We are seeking an experienced nonclinical safety pharmacology and toxicology scientific leader reporting to the TBD. The title will be commensurate with leadership experience. This position requires strong intellectual leadership, working across discovery and development teams, and will serve as the nonclinical subject matter expert. The incumbent will design, conduct, and interpret nonclinical toxicology and investigational in vivo safety studies including exploratory, pilot, and pivotal, will advise management on the toxicological aspects of the project, and will effectively communicate with worldwide regulatory agencies to bring our immune oncology drugs to patients as quickly as possible. This is an ideal position for a highly motivated, interactive, and creative individual that has demonstrated expertise in toxicology supporting immune drug development, recent US and ex-US regulatory FIH submissions, and a passion for growth and learning in our fast-paced, collaborative work environment.
 
 

Repsonsibilities

    • Lead toxicology/preclinical safety strategy for the Senti pipeline of immune oncology XXX
    • Constructing non-clinical development strategies, from discovery to early clinical development gene and cell therapy programs
    • Oversee and manage studies with CROs and external consultants
    • Manage collaborations with study directors to support writing of study protocols, amendments, and study reports for non-GLP and GLP studies
    • Analyze, interpret, summarize, and present nonclinical safety data, both interim and final to internal teams and leadership
    • Lead investigative efforts into mechanisms of toxicity as needed
    • Develop and implement target de-risking and screening strategies in discovery teams to support safety lead optimization efforts
    • Author toxicology and safety pharmacology sections and contribute to efficacy and safety sections of global regulatory documents (INDs, NDAs, BLAs and CTDs)

Qualifictions

    • PhD or DVM (DABT preferred) in Biology, Immunology, Toxicology or related field
    • 10+ years of relevant experience in immuno-oncology in a pharmaceutical/biotech environment
    • Prior experience with immune oncology biologics preferred
    • Familiarity with developing/advancing safety or preclinical strategies for cell and gene therapies to enable project teams
    • Demonstrated ability in developing and implementing safety or pharmacology strategies for teams including species selection, and justification of maximum tolerated dose or NOAEL across different therapeutic areas or modalities, e.g. biologics, cell or gene therapies
    • Proactive, enthusiastic, able to work in a fast-paced environment and make quick, but thoughtful decisions
    • Ability to work independently and direct day to day responsibilities supporting in vivo studies
    • Excellent record keeping, data analysis, and critical thinking skills
    • Strong organizational skills, attention to detail, and time-management skills enabling efficiency and independence
    • Able to manage multiple projects in a regulated environment
    • A team player with excellent verbal and written communication skills
    • Proficient in relevant software & computer skills
    • Proven flexibility to deal with changing timelines, shifting work priorities
    • Previous experience in gene and cell therapies
    • INDs, BLAs and NDAs experience
    • Expertise in Good Laboratory Practices

Salary and Benefits

    • Base pay and stock options to be determined based on application qualifications with the aim of being competitive with similar roles in the area
    • Significant growth opportunity as the company expands
    • Empathetic, supportive and collaborative colleagues and work environment
Senti Bio is a leading gene circuit company designing gene circuits to create a new generation of “smarter medicines" and enhance the therapeutic effectiveness of cell and gene therapies against a broad range of diseases that are unaddressed by current standards of care.

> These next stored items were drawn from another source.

(** ** The counters *)

Definition AddClampedAmount (total amount : Z) : Z :=
  if amount <=? 0 then total
  else if total <=? INT64_MAX - amount then total + amount
  else INT64_MAX.
(** [std::max<CAmount>(0, total - amount)]. *)
Definition subtract_clamped (total amount : Z) : Z := Z.max 0 (i64 (total - amount)).
Definition set_counters (ddSupply collateral : Z) (m : SystemMetrics) : SystemMetrics :=
  mkSystemMetrics ddSupply collateral 0 false (metricsActiveOracles m) (lastOraclePrice m).

Definition OnMintConnected (ddAmount dgbCollateral : Z) (m : SystemMetrics) : SystemMetrics :=
  set_counters (AddClampedAmount (totalDDSupply m) ddAmount) (AddClampedAmount (Dca.totalCollateral m) dgbCollateral) m.
Definition OnRedeemConnected (ddAmount dgbCollateral : Z) (m : SystemMetrics) : SystemMetrics :=
  set_counters (subtract_clamped (totalDDSupply m) ddAmount) (subtract_clamped (Dca.totalCollateral m) dgbCollateral) m.
Definition OnMintDisconnected (ddAmount dgbCollateral : Z) (m : SystemMetrics) : SystemMetrics :=
  set_counters (subtract_clamped (totalDDSupply m) ddAmount) (subtract_clamped (Dca.totalCollateral m) dgbCollateral) m.
Definition OnRedeemDisconnected (ddAmount dgbCollateral : Z) (m : SystemMetrics) : SystemMetrics :=
  set_counters (AddClampedAmount (totalDDSupply m) ddAmount) (AddClampedAmount (Dca.totalCollateral m) dgbCollateral) m.

(** ** The guard of [ConnectBlock] *)

Variant UpdateType := Mint | Redeem.
#[export] Instance UpdateType_eq_dec : EqDecision UpdateType.
Proof. solve_decision. Defined.
Record Update := mkUpdate { type : UpdateType; dd_amount : Z; update_collateral : Z }.
#[export] Instance Update_eq_dec : EqDecision Update.
Proof. solve_decision. Defined.
(** With the metrics it changes. *)
Record DigiDollarHealthUpdateGuard := mkGuard { metrics : SystemMetrics; updates : list Update; committed : bool }.

Definition RecordMint (dd_amount collateral : Z) (g : DigiDollarHealthUpdateGuard) : DigiDollarHealthUpdateGuard :=
  mkGuard (OnMintConnected dd_amount collateral (metrics g)) (updates g ++ [mkUpdate Mint dd_amount collateral]) (committed g).
Definition RecordRedeem (dd_amount collateral : Z) (g : DigiDollarHealthUpdateGuard) : DigiDollarHealthUpdateGuard :=
  mkGuard (OnRedeemConnected dd_amount collateral (metrics g)) (updates g ++ [mkUpdate Redeem dd_amount collateral]) (committed g).
Definition Commit (g : DigiDollarHealthUpdateGuard) : DigiDollarHealthUpdateGuard := mkGuard (metrics g) (updates g) true.
Definition take_back (m : SystemMetrics) (u : Update) : SystemMetrics :=
  match type u with
  | Mint => OnMintDisconnected (dd_amount u) (update_collateral u) m
  | Redeem => OnRedeemDisconnected (dd_amount u) (update_collateral u) m
  end.
(** The destructor: the metrics it leaves. *)
Definition destroy (g : DigiDollarHealthUpdateGuard) : SystemMetrics :=
  if committed g then metrics g else foldl take_back (metrics g) (reverse (updates g)).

We are proud to count Leaps by Bayer, NEA, 8VC, Matrix Partners China, Mirae Asset Capital, Amgen Ventures, and others among our investors. In December 2021, Senti Bio and Dynamics Special Purpose Corp. (Nasdaq: DYNS), a special purpose acquisition company (SPAC), announced a definitive business combination agreement to create a public company focused on Gene Circuit-engineered cell and gene therapies. The transaction is expected to be completed in the second quarter of 2022. Senti Bio is based in South San Francisco, CA, USA.
 
We are committed to an inclusive and diverse Senti Bio. We believe that different perspectives lead to better ideas, and better ideas allow us to better understand the needs and interests of our diverse Senti Team. We welcome people of different backgrounds, experiences, abilities and perspectives and are an equal opportunity employer.